No, you are not wrong. Trust has to be earned. It appears that your H keeps breaking the trust by lying. What exactly has he done to earn your trust back? It's not enough that he stop contacting ex-girlfriends, but what is he doing to show that he is now trustworthy? Was he or is he remorseful for what he did?

Oh, and I can also understand why you are hurt that he seems to want to rug sweep the whole thing and expects you to just "get over it". You need to communicate to him that it isn't that easy. Time will heal your wounds, so long as he doesn't betray you or lie to you again. That's up to him to measure up to that.


----------



## melw74 (Dec 12, 2013)

Hes dishonest. How can you trust him when he keeps breaking the trust by lying to you..... On more than one occasion.

And no your not in the wrong the way your feeling. He knows whats happened to you in the past, and he knows your feelings on the matter.


----------



## Hope1964 (Sep 26, 2011)

That's three strikes. He is OUT.

How many more chances are you going to give him to prove he's dishonest?

And WTF was he doing on craiglist exactly??

You don't need reassurance from him, you need a divorce. If he hasn't slept with someone else already, he will.


----------



## Thor (Oct 31, 2011)

frenchtoast, I'm a guy.

What you describe, except for the Craigslist thing which sounds quite suspicious, is unfortunately a common attitude. People seem to believe that the white lie or the protective lie is ok. People don't seem to _get it_ when told how important radical honesty is. It is as if you told them you prefer honesty, rather than what you really said was you need honesty.

People will project. Which means we think a certain way, so we assume other people have the exact same thought patterns. Thus if a person thinks small protective lies are ok, they presume you also think small protective lies are ok. They really do not understand the words coming out of your mouth when you said you need total honesty.

His dishonesty is a problem. And his current attitude of "Just Get Over It" is also a problem. He still doesn't understand your position.

You have to set a boundary. There has to be a line in the sand, and there has to be a significant consequence if he crosses it.

You might like the book "When I Say No, I Feel Guilty", by M. Smith. There is much more to the book than good verbal skills. The first part has some interesting philosophy which applies to you, plus the verbal skills are perfect for dealing with someone like your H.


----------



## Pault (Aug 15, 2012)

Heard you but didnt listen. Its a common issue when one partner is trying hard to vocalise the hurt and suffering they experienced in a relationship. Many who have not been hurt in the manner you have just cannot begin to grasp the impact that the events had on them and how those events leave wounds which are open for a long, long time. You'll have been told Im sure at some point by some one that you need to "get over it", "put it behind you" and all the other expessions. In this case youve made it clear to someone who was on the radar to be the next partner in your life that certain things like cheating and lying are out of bounds. 
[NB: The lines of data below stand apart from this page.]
Lemma run_extends ops :
  ∀ w r o,
    targets w !! r = Some o →
    ∃ o', targets (run_world ops w) !! r = Some o'
          ∧ target_id o' = target_id o
          ∧ target_data o' = target_data o
          ∧ target_calls o `prefix_of` target_calls o'.
Proof.
  induction ops as [|op ops IH]; intros w r o Hr.
  - exists o. by repeat split.
  - rewrite run_world_cons.
    destruct (step_extends op w r o Hr) as (o1 & Hr1 & Hid1 & Hdata1 & Hcalls1).
    destruct (IH _ r o1 Hr1) as (o2 & Hr2 & Hid2 & Hdata2 & Hcalls2).
    exists o2. split; [done|]. split; [congruence|]. split; [congruence|].
    by etrans.
Qed.

(** X15: a binding is for good.  Once a session is bound to an id, after
    every sequence of operations the id is bound to the same session, the
    session still exists with the id and the endpoint data it was created
    with, even when a later discovery has replaced the endpoint record, and
    the calls it had received are the beginning of the calls it has received
    by then. *)
Theorem binding_is_for_good ops w id r :
  reachable w →
  _targetMap (adapter w) !! id = Some r →
  _targetMap (adapter (run_world ops w)) !! id = Some r
  ∧ ∃ o o', targets w !! r = Some o
            ∧ targets (run_world ops w) !! r = Some o'
            ∧ target_id o' = id
            ∧ target_data o' = target_data o
            ∧ target_calls o `prefix_of` target_calls o'.
Proof.
  intros Hw%reachable_consistent Hr.
  split; [by apply (run_grows ops w)|].
  pose proof (bound_is_created w Hw id r Hr) as Hcreated.
  unfold target_ids in Hcreated. rewrite list_lookup_fmap in Hcreated.
  destruct (targets w !! r) as [o|] eqn:Ho; [|done]. injection Hcreated as Hid.
  destruct (run_extends ops w r o Ho) as (o' & Ho' & Hid' & Hdata' & Hcalls').
  exists o, o'. repeat split; try done. congruence.
Qed.

(** An instance: target 1 is bound; then its session closes, a discovery
    gives it another address and the Adapter is stopped. *)
Lemma binding_is_for_good_witness :
  let w := run_world
             [OpGetTargets JNull
                (Response 200
                   (JsonTargets [[("id", JStr "1");
                                  ("webSocketDebuggerUrl", JStr "ws://127.0.0.1:9222/1")]]));
              OpConnectTo "1" 7%nat]
             (new_World "/ios" "ws://127.0.0.1:9000"
                        (mkOptions None None None None None None)) in
  let ops := [EvSocketClosed 0%nat "1";
              OpGetTargets JNull
                (Response 200
                   (JsonTargets [[("id", JStr "1");
                                  ("webSocketDebuggerUrl", JStr "ws://127.0.0.1:9333/1")]]));
              OpStop] in
  reachable w
  ∧ _targetMap (adapter w) !! "1" = Some 0%nat
  ∧ _targetMap (adapter (run_world ops w)) !! "1" = Some 0%nat.
Proof.
  cbv zeta.
  pose proof (run_world_reachable
                [OpGetTargets JNull
                   (Response 200
                      (JsonTargets [[("id", JStr "1");
                                     ("webSocketDebuggerUrl", JStr "ws://127.0.0.1:9222/1")]]));
                 OpConnectTo "1" 7%nat] _
                (reachable_new "/ios" "ws://127.0.0.1:9000"
                               (mkOptions None None None None None None))) as Hw.
  split; [exact Hw|]. split; [reflexivity|].
  exact (proj1 (binding_is_for_good
                  [EvSocketClosed 0%nat "1";
                   OpGetTargets JNull
                     (Response 200
                        (JsonTargets [[("id", JStr "1");
                                       ("webSocketDebuggerUrl", JStr "ws://127.0.0.1:9333/1")]]));
                   OpStop] _ "1" 0%nat Hw eq_refl)).
Defined.

(** ** From discovery to a session *)

(** X16: the rewrite is undone on connection.  After a discovery has listed
    the target [id] without a session, [connectTo] for [id] creates the
    session from the stored copy of the descriptor and connects it to the
    [webSocketDebuggerUrl] the runtime gave in the response, not to the
    relayed address that was returned to the client. *)
Theorem connect_after_discovery metadata statusCode ts w t id wsFrom :
  Forall printable_id ts →
  clean_props t = true →
  normal_id t = JStr id →
  last_listed ts (JStr id) = Some t →
  _targetMap (adapter w) !! id = None →
  let w1 := snd (getTargets metadata (Response statusCode (JsonTargets ts)) w) in
  let record := json_clone (pre_rewrite (_adapterType (adapter w)) t metadata) in
  fst (connectTo id wsFrom w1) = Some (length (targets w))
  ∧ targets (snd (connectTo id wsFrom w1))
    = targets w ++
        [mkTarget id record
           [CallConnectTo (obj_get t "webSocketDebuggerUrl") wsFrom;
            CallOn "socketClosed"]]
  ∧ _targetMap (adapter (snd (connectTo id wsFrom w1))) !! id
    = Some (length (targets w)).
Proof.
  intros Hall Hclean Hid Hlast Hmap w1 record. subst w1.
  destruct (getTargets_resolved metadata statusCode ts w Hall)
    as (m & rs & Hrun & _ & _ & Hget & _).
  rewrite Hrun. cbn [snd].
  assert (map_get (_targetIdToTargetDataMap
                     (adapter (with_adapter w (with_targetData (adapter w) m))))
                  (JStr id) = Some record) as Hdata
    by (cbn; by rewrite Hget, Hlast).
  rewrite (connectTo_fresh id wsFrom _ record Hdata Hmap). cbn.
  split; [done|]. split; [|apply lookup_insert_eq].
  subst record. by rewrite record_keeps_url.
Qed.

(** An instance: target 1 of the runtime at port 9222. *)
Lemma connect_after_discovery_witness :
  let w := new_World "/ios" "ws://127.0.0.1:9000"
                     (mkOptions None None None None None None) in
  let t := [("id", JStr "1"); ("webSocketDebuggerUrl", JStr "ws://127.0.0.1:9222/1")] in
  let w1 := snd (getTargets JNull (Response 200 (JsonTargets [t])) w) in
  Forall printable_id [t]
  ∧ clean_props t = true
  ∧ normal_id t = JStr "1"
  ∧ last_listed [t] (JStr "1") = Some t
  ∧ _targetMap (adapter w) !! "1" = None
  ∧ targets (snd (connectTo "1" 7%nat w1))
    = [mkTarget "1" (json_clone (pre_rewrite "_ios" t JNull))
         [CallConnectTo (JStr "ws://127.0.0.1:9222/1") 7%nat; CallOn "socketClosed"]].
Proof.
  cbv zeta.
  assert (Forall printable_id
            [[("id", JStr "1"); ("webSocketDebuggerUrl", JStr "ws://127.0.0.1:9222/1")]])
    as Hall by (repeat constructor; by eexists).
  split; [exact Hall|]. do 4 (split; [reflexivity|]).
  exact (proj1 (proj2 (connect_after_discovery JNull 200 _
                         (new_World "/ios" "ws://127.0.0.1:9000"
                                    (mkOptions None None None None None None))
                         [("id", JStr "1");
                          ("webSocketDebuggerUrl", JStr "ws://127.0.0.1:9222/1")]
                         "1" 7%nat Hall eq_refl eq_refl eq_refl eq_refl))).
Defined.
He may have had uncertainties about marrying you before the trip, most people do get these , its normal, Its the "am I doing the right thing" thought. But knowing that youve been hurt as much as you expresss and then going covert is NOT the right right road especially when youve made it clear in the discussion when you found out that its out of order. You naturally feel betrayed (again) and the wounds are now opening. There is only one of 2 ways forward. He's got to go because your tryst level is now back at ground zero or he makes every effort toi be fully open about who hes with, been with, going to be with etc. That way there is a chance the trust will build and be earned. The biggest barrrier here is the building of trust as once that been damaged its a hell of a job getting it back.


----------



## frenchtoast (Feb 24, 2014)

I would like to thank everyone for the replies. Guess it's time I move forward with how I feel about myself and how others treat me. 

Always wanted the happy ever after and to be able to trust someone 100% and maybe that's the problem. 

Not feeling down on myself just being completely honest. 

Once again thank you for your help and support.


----------